-- EXERCISE MATERIAL follows --
(** The tokens of ['Paris,'] and ['Texas.'] are written by different
    records and carry different mention ids. *)
Lemma annotate_sentences_mention_ids_witness :
  let st := mk_state paris_texas_tokens in
  let st' := fst (annotate_sentences range_by_key paris_texas_item paris_texas_result st) in
  last_writer range_by_key (collection paris_texas_item (heap st))
    (annotations paris_texas_result) 0 2
  /\ last_writer range_by_key (collection paris_texas_item (heap st))
       (annotations paris_texas_result) 1 3
  /\ (mention_id <$> heap st' !! 2%nat = mention_id <$> heap st' !! 3%nat
      <-> 0%nat = 1%nat).
Proof.
  intros st st'.
  assert (last_writer range_by_key (collection paris_texas_item (heap st))
            (annotations paris_texas_result) 0 2) as Hparis.
  { eexists. split; [by vm_compute|]. split; [by vm_compute|].
    intros [|[|j']] anno' Hlt Hj'; [lia| |done].
    injection Hj' as <-. by vm_compute. }
  assert (last_writer range_by_key (collection paris_texas_item (heap st))
            (annotations paris_texas_result) 1 3) as Htexas.
  { eexists. split; [by vm_compute|]. split; [by vm_compute|].
    intros [|[|j']] anno' Hlt Hj'; [lia|lia|done]. }
  split; [done|]. split; [done|].
  apply (annotate_sentences_mention_ids range_by_key paris_texas_item paris_texas_result
           st 2 3 0 1); try done; by vm_compute.
Defined.

(** The record of ['Paris'] is applied, then a record without ['matchText']
    raises: the token of ['Paris,'] stays tagged, the record of ['Texas']
    is not reached. *)
Lemma anno_loop_raise_at_witness :
  let text := Some (b "Traveling to Paris, Texas.") in
  let st := mk_state paris_texas_tokens in
  let st1 := fst (anno_loop range_by_key text paris_texas_toks [paris_anno] 0 st) in
  let post := [ mk_anno 20 25 "Texas" true "Geo.featureType.PopulatedPlace" ] in
  anno_loop range_by_key text paris_texas_toks ([paris_anno] ++ no_match_text_anno :: post) 0 st
  = (st1, Raise (KeyError (JStr (u "matchText"))))
  /\ map annotation (heap st1)
     = [ (None, None, None, None); (None, None, None, None);
         (Some LOC, Some NAME, Some 0, Some 0); (None, None, None, None) ].
Proof.
  intros text st st1 post.
  destruct (anno_loop_raise_at range_by_key text paris_texas_toks [paris_anno]
              no_match_text_anno post 0 st st1 1 st1 (KeyError (JStr (u "matchText"))))
    as [Hrun _]; [by vm_compute|by vm_compute|].
  split; [done|]. by vm_compute.
Defined.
-- EXERCISE MATERIAL concluded --
**TASK DETAILS**
If a line in the records above contains the word "KeyError", count it, then give the total and nothing else.

**ANSWER BOX**
2